Another lever that involves a lot of conscious work is to make sure the student knows what they are working on. I heard people talk about counseling sessions referencing “the COW,” or crisis of the week. Instead of focusing on the crises in succession, it’s more effective to engage the student in their own healing with explicit messaging about what they are working on and whether they are making progress. This involves some relatively simple progress monitoring and measurement-based care – which requires having evidence-based practices and systems.
The humanistic counseling stays in the picture, but that alone is not good enough. We’ve must address skill-building pieces because that’s what’s going to help students toward emotional independence. That, I think, is a hard shift for school systems. I think we can do better and I think that the students are better served by focusing on the strengthening work. I want to give counselors permission and remind them that they have more skills than they think. We are the ones we’ve been waiting for. And there are so many easy progress monitoring tools out there. Even less formal data can be a solid foundation: Are students coming to school? What’s the duration of their time in school? Is it increasing or decreasing? Are they coming for support during their scheduled times or is it all unscheduled crises? What is the duration and intensity of symptoms? What is the trend of these symptoms? All these data points are huge indicators of how a student is doing.
Another easy indicator of need is the number of risk assessments performed. But many school districts don’t have a central data base where they keep track of who has been given a risk assessment for self-harmor suicidal ideation. That’s not standard operating procedure everywhere.
In Swampscott, we conducted a climate survey. It was nothing fancy, but it did the job. I asked high school students: What are you proud of in school? What’s something you wish your teacher knew? What’s the hardest thing for you in school? What’s the last song you listened to? If you were principal, what would you change? Do you feel you have an adult in the school whom you trust? I then shared the data with school staff so they could create opportunities to connect with students, especially those who couldn’t name a trusted adult.
Q: What can adults in schools learn and do to better serve young people with mental health challenges?
A: A few things:
First, prune before you grow. In other words, take some time to figure out what’s not working and identify what might work better.
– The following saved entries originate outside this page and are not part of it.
(** * A shallow embedding of the python-teos watchtower core

    The development follows the three components of the tower:
    - [ChainMonitor]  (pisa/chain_monitor.py): best-tip tracking, the sliding
      window of previous tips, the two detection loops and their shutdown;
    - [Appointment]   (pisa/appointment.py): construction from a dictionary
      and the deterministic json export;
    - [Cryptographer] (common/cryptographer.py): the ChaCha20-Poly1305
      envelope and the recoverable signatures in the Lightning encoding.

    Python values are modelled as they occur in the code: [None] or a [str]
    for a block hash, [bytes] as lists of bytes, an [int] as [Z], exceptions
    as an explicit result type. *)

From Stdlib Require Import ZArith NArith Lia Bool Ascii String.
From Stdlib.Strings Require Import Byte.
From Stdlib Require DecimalString DecimalPos DecimalZ.
From stdpp Require Import base option list sorting gmap strings.

Local Open Scope Z_scope.

(** ** Python bytes and binascii *)

Abbreviation bytes := (list byte).

#[global] Instance byte_eq_dec : EqDecision byte := Byte.byte_eq_dec.

Module Bytes.

Definition Z_of_byte (b : byte) : Z := Z.of_N (Byte.to_N b).

Definition byte_of_N (n : N) : byte :=
  match Byte.of_N (n mod 256) with Some b => b | None => x00 end.

Definition byte_of_Z (z : Z) : byte := byte_of_N (Z.to_N (z mod 256)).

(** [int.from_bytes(bs, 'big')] and [int.from_bytes(bs, 'little')] *)
Definition be_num (bs : bytes) : Z :=
  fold_left (fun acc b => 256 * acc + Z_of_byte b) bs 0.
Definition le_num (bs : bytes) : Z :=
  fold_right (fun b acc => Z_of_byte b + 256 * acc) 0 bs.

(** The [k] low bytes of [n], least or most significant first. *)
Fixpoint le_bytes (k : nat) (n : Z) : bytes :=
  match k with
  | O => []
  | S k' => byte_of_Z n :: le_bytes k' (n / 256)
  end.
Definition be_bytes (k : nat) (n : Z) : bytes := reverse (le_bytes k n).

(** A list cut into pieces of [size] elements; the last may be shorter. *)
Fixpoint chunks_of {A} (fuel size : nat) (l : list A) : list (list A) :=
  match fuel with
  | O => []
  | S fuel' =>
      match l with
      | [] => []
      | _ => take size l :: chunks_of fuel' size (drop size l)
      end
  end.
Definition chunks {A} (size : nat) (l : list A) : list (list A) :=
  chunks_of (length l) size l.

(** The digits of a number in a base, most significant first, and back. *)
Fixpoint be_digits (base : N) (k : nat) (n : N) : list N :=
  match k with
  | O => []
  | S k' => be_digits base k' (n / base) ++ [(n mod base)%N]
  end.
Definition of_digits (base : N) (ds : list N) : N :=
  fold_left (fun acc d => (acc * base + d)%N) ds 0%N.

End Bytes.

Module Binascii.

(** The lower-case hexadecimal digit of a nibble ([binascii.hexlify]
    always produces lower case). *)
Definition hexdigit (n : N) : ascii :=
  if (n <? 10)%N then ascii_of_N (48 + n) else ascii_of_N (87 + n).

(** The value of a hexadecimal digit, either case, as [unhexlify]
    accepts it. *)
Definition unhexdigit (c : ascii) : option N :=
  let n := N_of_ascii c in
  if ((48 <=? n) && (n <=? 57))%N then Some (n - 48)%N
  else if ((97 <=? n) && (n <=? 102))%N then Some (n - 87)%N
  else if ((65 <=? n) && (n <=? 70))%N then Some (n - 55)%N
  else None.

Fixpoint hexlify (data : bytes) : string :=
  match data with
  | [] => EmptyString
  | b :: rest =>
      String (hexdigit (Byte.to_N b / 16))
        (String (hexdigit (Byte.to_N b mod 16)) (hexlify rest))
  end.

(** The decoding of the digits by [unhexlify]: [None] on an odd number of
    digits or on a character that is no hexadecimal digit, where the call
    raises. *)
Fixpoint unhexlify (hexstr : string) : option bytes :=
  match hexstr with
  | EmptyString => Some []
  | String _ EmptyString => None
  | String hi (String lo rest) =>
      match unhexdigit hi, unhexdigit lo, unhexlify rest with
      | Some h, Some l, Some bs => Some (Bytes.byte_of_N (16 * h + l) :: bs)
      | _, _, _ => None
      end
  end.

End Binascii.

(** ** pisa/chain_monitor.py *)

Module ChainMonitor.

(** A block hash as the monitor handles it: [None] (the unset [best_tip]
    of a fresh monitor) or a [str]. *)
Abbreviation tip := (option string).

(** The attributes of a [ChainMonitor] that the monitoring code reads or
    writes.  [check_tip] is the [Event] the polling thread waits on; the
    two queues are the [Queue] objects handed over at construction, of
    which only [put] is ever used. *)
Record t := mk {
  best_tip : tip;
  last_tips : list tip;
  terminate : bool;
  check_tip : bool;
  watcher_queue : list tip;
  responder_queue : list tip
}.

(** [ChainMonitor.__init__] *)
Definition init (watcher_queue responder_queue : list tip) : t :=
  {| best_tip := None; last_tips := []; terminate := false;
     check_tip := false;
     watcher_queue := watcher_queue; responder_queue := responder_queue |}.

(** [notify_subscribers]: one [put] on each queue. *)
Definition notify_subscribers (self : t) (block_hash : tip) : t :=
  {| best_tip := best_tip self; last_tips := last_tips self;
     terminate := terminate self; check_tip := check_tip self;
     watcher_queue := watcher_queue self ++ [block_hash];
     responder_queue := responder_queue self ++ [block_hash] |}.

(** [list.pop(0)]: called only right after an [append], so the list is
    never empty there. *)
Definition pop0 (l : list tip) : list tip := tail l.

(** [update_state(block_hash, max_block_window_size)]: the returned
    boolean together with the monitor after the call. *)
Definition update_state (self : t) (block_hash : tip)
    (max_block_window_size : Z) : bool * t :=
  if bool_decide (block_hash ≠ best_tip self)
     && bool_decide (block_hash ∉ last_tips self)
  then
    let appended := last_tips self ++ [best_tip self] in
    let trimmed :=
      if Z.of_nat (length appended) >? max_block_window_size
      then pop0 appended else appended in
    (true,
     {| best_tip := block_hash; last_tips := trimmed;
        terminate := terminate self; check_tip := check_tip self;
        watcher_queue := watcher_queue self;
        responder_queue := responder_queue self |})
  else (false, self).

(** The critical section shared by both detection paths:
    [lock.acquire(); if update_state(h): notify_subscribers(h);
    lock.release()], with the window size taken from the configuration
    ([BLOCK_WINDOW_SIZE], the default argument of [update_state]). *)
Definition locked_update (BLOCK_WINDOW_SIZE : Z) (self : t)
    (block_hash : tip) : t :=
  let '(changed, self') := update_state self block_hash BLOCK_WINDOW_SIZE in
  if changed then notify_subscribers self' block_hash else self'.

(** What a detection path hands to the critical section. *)
Inductive detection :=
| Polled (current_tip : tip)
    (* polling: [BlockProcessor.get_best_block_hash()] returned this *)
| Pushed (topic body : bytes).
    (* zmq: a message [topic; body; ...] was received *)

Definition hashblock : bytes :=
  ["h"; "a"; "s"; "h"; "b"; "l"; "o"; "c"; "k"]%byte.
For example, instead of having an attendance team and a behavior team, and a student support team, might we merge them all together? Or can we meet in a different way that maximizes the time of everyone involved?
Second, organize data systems that everyone understands, that gets everyone what they need in an accessible format and doesn’t live in 10 different silos because you’re paying 10 different tech companies.
Third, as I mentioned earlier, focus on soothing versus strengthening. Where are we just doing soothing work? How can we reduce that? How can we maximize and increase the strengthening work?
What I’m offering is a discussion of how best to shape our systems. It must be done thoughtfully. And it must be done locally. That “power of place” ethos is critically important.